With the likes of the Protection of Personal Information Act (POPIA) in South Africa and the General Data Protection Regulation (GDPR) in the Europe Union posing strict fines on companies not taking the required steps to protect data, businesses are under pressure to ensure they remain compliant. Considering the sensitivity of data associated with HR and payroll systems, having that compromised could significantly impact the business and its employees.

Industry shift

Despite these concerns, numerous international surveys with finance leaders and broader business audiences point to significant momentum building around cloud experimentation and adoption.

According to a global outsourcing survey conducted by Deloitte in 2018, 93% of companies said their organisations were adopting or considering the cloud. In a poll of nearly 3 000 finance and business leaders conducted during a Deloitte webcast, 41% said they had cloud technologies in place or were in the process of implementing. Another 16% said they were assessing cloud options. A further 48% of finance executives polled in the webcast said cloud technology would be critical to the performance of their finance organisation in two years’ time.

This is also reflective of the South African environment.

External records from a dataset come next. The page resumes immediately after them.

Definition rising_2 : list KlineData.t :=
  [KlineData.mk 0 95 100 95 90 1; KlineData.mk 1 101.5 103 102.5 101 1].

Definition falling_2 : list KlineData.t :=
  [KlineData.mk 0 95 100 95 90 1; KlineData.mk 1 85 86 80 79 1].

(** One candle whose low lies above its high, then a close between them. *)
Definition crossed_2 : list KlineData.t :=
  [KlineData.mk 0 50 1 50 100 1; KlineData.mk 1 50 51 50 49 1].

Definition lone_candle : list KlineData.t := [KlineData.mk 0 95 100 95 90 1].

(* ================================================================== *)
(** * The application around the detector *)
(* ================================================================== *)

From Stdlib Require Import Permutation.
From Stdlib Require String Ascii.
Import String.StringSyntax.
Delimit Scope string_scope with string.

(* ================================================================== *)
(** ** More of the JavaScript runtime                                   *)
(* ================================================================== *)

(** [arr.slice(start)]: the end defaults to the length. *)
Definition slice_from {A} (arr : list A) (start : Z) : list A :=
  slice arr start (length arr).

(** [arr.sort(comparator)] on a fresh array.  The sort is stable, and a
    result [v] of the comparator is read by its sign (NaN as [+0]): the
    first argument goes after the second exactly when [v > 0].  For a
    comparator that is consistent on the elements every conforming
    engine returns the list that stable insertion gives. *)
Fixpoint sort_insert {A} (comparator : A -> A -> number) (x : A) (sorted : list A) : list A :=
  match sorted with
  | [] => [x]
  | y :: rest =>
      if gt (comparator x y) zero then y :: sort_insert comparator x rest
      else x :: y :: rest
  end.

Definition sort {A} (comparator : A -> A -> number) (arr : list A) : list A :=
  fold_right (sort_insert comparator) [] arr.

(* ================================================================== *)
(** ** [src/App.tsx]: the figures beside the chart                      *)
(* ================================================================== *)

(** [type Timeframe = '4h' | '8h' | '12h' | '1d'] *)
Inductive Timeframe : Type := tf_4h | tf_8h | tf_12h | tf_1d.

(** The [switch] of [get24HourPrices]: the initial 24 is overwritten in
    each of the four cases. *)
Definition candlesToCheck (timeframe : Timeframe) : Z :=
  let candlesToCheck := 24 in
  match timeframe with
  | tf_4h => 6
  | tf_8h => 3
  | tf_12h => 2
  | tf_1d => 1
  end.

(** [{ high, low }] *)
Module DayRange.
Record t : Type := mk { high : number; low : number }.
End DayRange.

Definition get24HourPrices (timeframe : Timeframe) (data : list KlineData.t) : DayRange.t :=
  if length data =? 0 then DayRange.mk 0 0
  else
    let last24HoursData := slice_from data (- candlesToCheck timeframe) in
    let high := Math_max (map KlineData.high last24HoursData) in
    let low := Math_min (map KlineData.low last24HoursData) in
    DayRange.mk high low.

(** [{ support, resistance }] *)
Module Levels.
Record t : Type := mk { support : number; resistance : number }.
End Levels.

(** [recentData[0]] is read for its [high], [low] and [close]; were it
    [undefined] the first of these reads would throw. *)
Definition calculateSupportResistance (data : list KlineData.t) : Completion Levels.t :=
  if length data <? 10 then Return (Levels.mk 0 0)
  else
    let recentData := slice_from data (-10) in
    first <- deref (get recentData 0) ;;
    let pivot :=
      ((KlineData.high first + KlineData.low first + KlineData.close first) / 3)%float in
    let resistance := (2 * pivot - KlineData.low first)%float in
    let support := (2 * pivot - KlineData.high first)%float in
    Return
      {| Levels.support := Math_min (support :: map KlineData.low recentData);
         Levels.resistance := Math_max (resistance :: map KlineData.high recentData) |}.

(** [signal.type === 'resistance'] and [signal.type === 'support'] *)
Definition is_type (ty : SignalType) (signal : BreakoutSignal.t) : bool :=
  match BreakoutSignal.type signal, ty with
  | Resistance, Resistance => true
  | Support, Support => true
  | _, _ => false
  end.

(** [(a, b) => b.time - a.time] *)
Definition newest_first (a b : BreakoutSignal.t) : number :=
  (BreakoutSignal.time b - BreakoutSignal.time a)%float.

(** [signals.filter(...).sort(...).slice(0, 10)] *)
Definition latest_signals (ty : SignalType) (signals : list BreakoutSignal.t)
    : list BreakoutSignal.t :=
  slice (sort newest_first (filter (is_type ty) signals)) 0 10.

Definition resistanceSignals (signals : list BreakoutSignal.t) : list BreakoutSignal.t :=
  latest_signals Resistance signals.

Definition supportSignals (signals : list BreakoutSignal.t) : list BreakoutSignal.t :=
  latest_signals Support signals.

(** [data[data.length - 1]?.close]: the close shown as current price,
    [undefined] for an empty array. *)
Definition current_close (data : list KlineData.t) : option number :=
  option_map KlineData.close (get data (length data - 1)).

(** [s.charAt(0)], [s.slice(1)] and [s.toUpperCase()] on strings of ASCII
    characters. *)
Definition charAt0 (s : String.string) : String.string :=
  match s with
  | String.EmptyString => String.EmptyString
  | String.String c _ => String.String c String.EmptyString
  end.

Definition string_slice1 (s : String.string) : String.string :=
  match s with
  | String.EmptyString => String.EmptyString
  | String.String _ rest => rest
  end.

Definition upper_ascii (c : Ascii.ascii) : Ascii.ascii :=
  let n := Ascii.nat_of_ascii c in
  if (97 <=? n)%nat && (n <=? 122)%nat then Ascii.ascii_of_nat (n - 32) else c.

Fixpoint toUpperCase (s : String.string) : String.string :=
  match s with
  | String.EmptyString => String.EmptyString
  | String.String c rest => String.String (upper_ascii c) (toUpperCase rest)
  end.

(* ================================================================== *)
(** ** [src/components/PriceChart.tsx]: the markers                     *)
(* ================================================================== *)

(** The value of [signal.type] as a string. *)
Definition type_string (ty : SignalType) : String.string :=
  match ty with
  | Support => "support"%string
  | Resistance => "resistance"%string
  end.

(** A marker of the chart library. *)
Module Marker.
Record t : Type := mk {
  time : number;
  position : String.string;
  color : String.string;
  shape : String.string;
  text : String.string
}.
End Marker.

(** The function mapped over [signals]. *)
Definition marker_of (signal : BreakoutSignal.t) : Marker.t :=
  let type := type_string (BreakoutSignal.type signal) in
  {| Marker.time := BreakoutSignal.time signal;
     Marker.position :=
       if is_type Resistance signal then "belowBar"%string else "aboveBar"%string;
     Marker.color :=
       if is_type Resistance signal then "#26a69a"%string else "#ef5350"%string;
     Marker.shape :=
       if BreakoutSignal.confirmed signal then "arrowUp"%string else "circle"%string;
     Marker.text :=
       String.append (toUpperCase (charAt0 type))
         (String.append (string_slice1 type)
            (String.append " "%string
               (if BreakoutSignal.confirmed signal then "(Confirmed)"%string
                else ""%string))) |}.

Definition markers (signals : list BreakoutSignal.t) : list Marker.t :=
  map marker_of signals.

(** [a] is not after [b] on the time axis. *)
Definition marker_not_after (a b : Marker.t) : Prop :=
  (Marker.time a <=? Marker.time b)%float = true.

(* ================================================================== *)
(** ** [src/App.tsx]: [fetchData]                                       *)
(* ================================================================== *)

(** One row of [response.data]: the open time in milliseconds and five
    decimal strings (open, high, low, close, volume). *)
Module Row.
Record t : Type := mk {
  d0 : number;
  d1 : String.string;
  d2 : String.string;
  d3 : String.string;
  d4 : String.string;
  d5 : String.string
}.
End Row.

(** What a [catch] can receive: an error of axios (with or without a
    response of the server), another [Error], or a value that is not an
    [Error]. *)
Inductive Thrown : Type :=
| AxiosError (message : String.string) (response : bool)
| OtherError (message : String.string)
| NotAnError.

(** The awaited request: the rows of the response, or what was thrown. *)
Inductive Settled : Type :=
| Resolved (rows : list Row.t)
| Rejected (err : Thrown).

(** The state of the component ([useState]). *)
Module AppState.
Record t : Type := mk {
  timeframe : Timeframe;
  data : list KlineData.t;
  signals : list BreakoutSignal.t;
  loading : bool;
  error : option String.string;
  lastUpdate : number
}.
End AppState.

(** What a call does besides updating the state. *)
Inductive Effect : Type :=
| ConsoleWarn (attempt : Z)
| SetTimeout (delay : Z) (retryCount : Z)
| ConsoleError (message : String.string).

Definition setData (v : list KlineData.t) (st : AppState.t) : AppState.t :=
  AppState.mk (AppState.timeframe st) v (AppState.signals st) (AppState.loading st)
              (AppState.error st) (AppState.lastUpdate st).

Definition setSignals (v : list BreakoutSignal.t) (st : AppState.t) : AppState.t :=
  AppState.mk (AppState.timeframe st) (AppState.data st) v (AppState.loading st)
              (AppState.error st) (AppState.lastUpdate st).

Definition setLoading (v : bool) (st : AppState.t) : AppState.t :=
  AppState.mk (AppState.timeframe st) (AppState.data st) (AppState.signals st) v
              (AppState.error st) (AppState.lastUpdate st).

Definition setError (v : option String.string) (st : AppState.t) : AppState.t :=
  AppState.mk (AppState.timeframe st) (AppState.data st) (AppState.signals st)
              (AppState.loading st) v (AppState.lastUpdate st).

Definition setLastUpdate (v : number) (st : AppState.t) : AppState.t :=
  AppState.mk (AppState.timeframe st) (AppState.data st) (AppState.signals st)
              (AppState.loading st) (AppState.error st) v.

IDC research shows that 93% of local companies are developing cloud strategies and are either in the implementation phase or planning implementation soon. Furthermore, the IDC predicts that spending on public cloud services will nearly triple over the next five years, up from R4,29 billion in 2017 to R11,53 billion in 2022.

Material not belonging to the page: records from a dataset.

Definition validateJoinRoomPayload (payload : value) : M ValidationResult :=
  if negb (ToBoolean payload) || negb (typeof payload =? "object")%string then
    ret (failure "Invalid payload format")
  else if negb (ToBoolean (Get payload "eoa")) then
    ret (failure "Ethereum address is required")
  else
    validAddress <- isValidEthereumAddress (Get payload "eoa") ;;
    if negb validAddress then
      ret (failure "Invalid Ethereum address format")
    else
    invalidBet <- (if negb (is_undefined (Get payload "betAmount")) then
                     validBet <- isValidBetAmount (Get payload "betAmount") ;;
                     ret (negb validBet)
                   else ret false) ;;
    if invalidBet then
      ret (failure "Invalid bet amount. Must be 0, 0.01, 0.1, 1, or 2")
    else if is_undefined (Get payload "roomId") then
      log [VString (js "Creating new room with bet amount:");
           logical_or (Get payload "betAmount") (VNumber 0)] ;;;
      ret {| success := true; error := None;
             isCreating := Some true; isJoining := None |}
    else
      validRoom <- isValidRoomId (Get payload "roomId") ;;
      if negb validRoom then
        ret (failure "Invalid room ID format")
      else
      log [VString (js "Joining existing room:"); Get payload "roomId";
           VString (js "with bet amount:");
           logical_or (Get payload "betAmount") (VNumber 0)] ;;;
      ret {| success := true; error := None;
             isCreating := None; isJoining := Some true |}.

Definition validateDirectionPayload (payload : value) : M ValidationResult :=
  if negb (ToBoolean payload) || negb (typeof payload =? "object")%string then
    ret (failure "Invalid payload format")
  else if negb (ToBoolean (Get payload "roomId")) then
    ret (failure "Room ID is required")
  else
    validRoom <- isValidRoomId (Get payload "roomId") ;;
    if negb validRoom then
      ret (failure "Invalid room ID format")
    else if negb (ToBoolean (Get payload "direction")) then
      ret (failure "Direction is required")
    else
    validDirection <- isValidDirection (Get payload "direction") ;;
    if negb validDirection then
      ret (failure "Invalid direction format (must be UP, DOWN, LEFT, or RIGHT)")
    else
      ret {| success := true; error := None;
             isCreating := None; isJoining := None |}.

“Adding further impetus to this is that more multinational organisations plan to launch data centres in the country,” says McAlister. “This will address many of the regulatory concerns around where data is stored, as well as the speed of accessing information on servers.”

Partner-led

“Decision-makers must understand that the cloud, for all its benefits, is not a silver bullet that solves all payroll challenges. The organisation must first understand what it hopes to accomplish from the cloud. A business case must be developed, and the strategic deliverables aligned to the model best suited to the task at hand.”

From a payroll perspective, the sensitive nature of the data at hand and the critical importance of these departments for business growth, mean the ideal environments would be either a private cloud or a hybrid model. The public cloud is simply not secure enough for these vitally important data stores.

“Companies need to select a partner capable of delivering either a private or hybrid cloud offering, based on their specific requirements. This partner must have the best practice experience of operating in these environments and be able to assist with change management to educate users on how to get the most value out of their payroll applications in the cloud,” McAlister concludes.